### WORK ITEM:
Give the data again exactly, from its opening line through the line in which "(** * Lookup" appears.
# # # #
(* ===== verification/Fat32Unlink.v ===== *)
(** Deleting a file in the FAT32 driver (Fat32.v): the entry and the parts of its long name
    are marked, the clusters of the file are given back, and nothing else changes. *)

From S2P Require Import Prelude Bytes Buffer SectorDev Fat32 Fat32Chain Fat32Data Fat32Dir.

(** * Lookup passes over entries it does not match *)

Definition skips (name e : list Z) : Prop := de_first e 0 <> 0 /\ (entry_hidden e = true \/ entry_name e <> name).

Definition same_for (name e e' : list Z) : Prop := e = e' \/ (skips name e /\ skips name e').

Lemma find_entry_skip (e : list Z) (es : list (list Z)) (i : Z) (name : list Z) :
  skips name e -> find_entry (e :: es) i name = find_entry es (i + 1) name.
Proof.
  intros [H1 H2]. cbn [find_entry]. replace (de_first e 0 =? 0) with false by lia.
  destruct (entry_hidden e); [done |]. destruct H2 as [H2 | H2]; [done |]. by rewrite bool_decide_eq_false_2.
Qed.

Lemma find_entry_same (es es' : list (list Z)) (i : Z) (name : list Z) :
  Forall2 (same_for name) es es' -> find_entry es i name = find_entry es' i name.
Proof.
  intros HF. revert i. induction HF as [|e e' es es' He _ IH]; intros i; [done |]. destruct He as [-> | [H1 H2]].
  - cbn [find_entry]. by rewrite IH.
  - by rewrite !find_entry_skip, IH.
Qed.

Lemma find_entry_none (es : list (list Z)) (i : Z) (name : list Z) :
  Forall (fun e => ~ visible e name) es -> found (find_entry es i name) = None.
Proof.
  intros HF. revert i. induction HF as [|e es He _ IH]; intros i; [done |]. cbn [find_entry].
  destruct (Z.eqb_spec (de_first e 0) 0); [done |]. destruct (entry_hidden e) eqn:E; [apply IH |].
  rewrite bool_decide_eq_false_2; [apply IH |]. intros En. by apply He.
Qed.

(** What is found: the entries in front of it do not match, itself it does. *)
Lemma find_entry_found (es : list (list Z)) (i k : Z) (name : list Z) :
  0 <= i -> find_entry es i name = ScanFound k ->
  (forall j e, i <= j < k -> es !! Z.to_nat (j - i) = Some e -> skips name e) /\
  exists e, es !! Z.to_nat (k - i) = Some e /\ visible e name.
Proof.
  revert i. induction es as [|e es IH]; intros i Hi E; [done |].
  assert (Hstep : skips name e -> find_entry es (i + 1) name = ScanFound k ->
    (forall j e0, i <= j < k -> (e :: es) !! Z.to_nat (j - i) = Some e0 -> skips name e0) /\
    exists e0, (e :: es) !! Z.to_nat (k - i) = Some e0 /\ visible e0 name).
  { intros Hsk Ek. destruct (IH (i + 1) ltac:(lia) Ek) as [H1 (e0 & H2 & H3)].
    pose proof (find_entry_range _ _ _ _ Ek) as Hr. split.
    - intros j e1 Hj He1. destruct (decide (j = i)) as [-> | Hne].
      + rewrite Z.sub_diag in He1. by injection He1 as <-.
      + apply (H1 j); [lia |]. by replace (Z.to_nat (j - i)) with (S (Z.to_nat (j - (i + 1)))) in He1 by lia.
    - exists e0. by replace (Z.to_nat (k - i)) with (S (Z.to_nat (k - (i + 1)))) by lia. }
  cbn [find_entry] in E. destruct (Z.eqb_spec (de_first e 0) 0) as [|Hz]; [done |].
  destruct (entry_hidden e) eqn:Eh; [apply Hstep; [split; [done | by left] | done] |].
  destruct (bool_decide (entry_name e = name)) eqn:Eb.
  - injection E as ->. apply bool_decide_eq_true in Eb. rewrite Z.sub_diag. split; [lia |]. by exists e.
  - apply bool_decide_eq_false in Eb. apply Hstep; [split; [done | by right] | done].
Qed.

(** * Marking entries *)

(** An entry after its first byte is set to 0xE5. *)
Definition gone (e : list Z) : list Z := set e 0 0xE5.

Lemma gone_hidden (e : list Z) : (0 < length e)%nat -> de_first (gone e) 0 = 0xE5 /\ entry_hidden (gone e) = true.
Proof.
  intros Hl. assert (E : de_first (gone e) 0 = 0xE5) by (unfold de_first, gone; apply get_set_eq; lia).
  split; [done |]. unfold entry_hidden, deleted. by rewrite E.
Qed.

Lemma gone_skips (name e : list Z) : (0 < length e)%nat -> skips name (gone e).
Proof. intros Hl. destruct (gone_hidden e Hl) as [E1 E2]. split; [rewrite E1; lia | by left]. Qed.

Lemma set_splice (l : list Z) (i v : Z) : 0 <= i < Z.of_nat (length l) -> set l i v = splice l i [v].
Proof. intros Hi. unfold set, splice. rewrite insert_take_drop by lia. cbn. do 2 f_equal. f_equal. lia. Qed.

Lemma entry_bytes_set (buf : list Z) (a k : Z) :
  0 <= a -> 0 <= k -> 32 * (a + 1) <= Z.of_nat (length buf) ->
  entry_bytes (set buf (32 * a) 0xE5) k = if decide (k = a) then gone (entry_bytes buf k) else entry_bytes buf k.
Proof.
  intros Ha Hk Hl. rewrite set_splice by lia. unfold entry_bytes. destruct (decide (k = a)) as [-> | Hne].
  - apply list_eq_get.
    + unfold gone. rewrite length_set. apply Nat2Z.inj. rewrite !length_slice; rewrite ?splice_length_nat; cbn [length]; lia.
    + intros i Hi. rewrite length_slice in Hi by (rewrite ?splice_length_nat; cbn [length]; lia).
      rewrite get_slice by lia. rewrite <- set_splice by lia. unfold gone. destruct (decide (i = 0)) as [-> | Hi0].
      * rewrite Z.add_0_r, !get_set_eq; [done | | lia]. rewrite length_slice; lia.
      * rewrite !get_set_ne, get_slice by lia. done.
  - apply slice_splice_ne; cbn [length]; lia.
Qed.

Lemma length_mark_deleted (n : nat) (a : Z) (buf : list Z) : length (mark_deleted n a buf) = length buf.
Proof. revert a buf. induction n as [|n IH]; intros a buf; [done |]. cbn. by rewrite IH, length_set. Qed.

Lemma length_entry_bytes (buf : list Z) (k : Z) : 0 <= k -> 32 * (k + 1) <= Z.of_nat (length buf) -> length (entry_bytes buf k) = 32%nat.
Proof. intros H1 H2. apply Nat2Z.inj. unfold entry_bytes. rewrite length_slice; lia. Qed.

Lemma entry_bytes_mark (n : nat) (a k : Z) (buf : list Z) :
  0 <= a -> 0 <= k -> 32 * (a + Z.of_nat n) <= Z.of_nat (length buf) ->
  entry_bytes (mark_deleted n a buf) k =
  if decide (a <= k < a + Z.of_nat n) then gone (entry_bytes buf k) else entry_bytes buf k.
Proof.
  revert a buf. induction n as [|n IH]; intros a buf Ha Hk Hl; cbn [mark_deleted].
  { by rewrite decide_False by lia. }
  rewrite IH by (rewrite ?length_set; lia). rewrite entry_bytes_set by lia.
  destruct (decide (k = a)) as [-> | Hne].
  - rewrite decide_False by lia. by rewrite decide_True by lia.
  - destruct (decide (a + 1 <= k < a + 1 + Z.of_nat n)); [by rewrite decide_True by lia | by rewrite decide_False by lia].
Qed.

(** The entries that are marked are parts of a long name. *)
Lemma lfn_before_spec (n : nat) (buf : list Z) :
  0 <= lfn_before n buf <= Z.of_nat n /\
  forall k, Z.of_nat n - lfn_before n buf <= k < Z.of_nat n -> is_lfn buf (32 * k) = true.
Proof.
  induction n as [|n [IH1 IH2]]; [cbn; split; [lia | intros; lia] |]. cbn [lfn_before].
  destruct (is_lfn buf (32 * Z.of_nat n)) eqn:E; [| cbn; split; [lia | intros; lia]].
  destruct (true && _); [split; [lia | intros; lia] |]. split; [lia |].
  intros k Hk. destruct (decide (k = Z.of_nat n)) as [-> | Hne]; [done |]. apply IH2. lia.
Qed.

(** * The geometry does not depend on the table *)

Lemma geom_bytes (f f' : fat32) (l : list Z) (c : Z) : geom f f' -> cluster_bytes f' l c = cluster_bytes f l c.
Proof. intros ->. done. Qed.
# # # #
### ANSWER TO THIS TASK:
(* ===== verification/Fat32Unlink.v ===== *)
(** Deleting a file in the FAT32 driver (Fat32.v): the entry and the parts of its long name
    are marked, the clusters of the file are given back, and nothing else changes. *)

From S2P Require Import Prelude Bytes Buffer SectorDev Fat32 Fat32Chain Fat32Data Fat32Dir.

(** * Lookup passes over entries it does not match *)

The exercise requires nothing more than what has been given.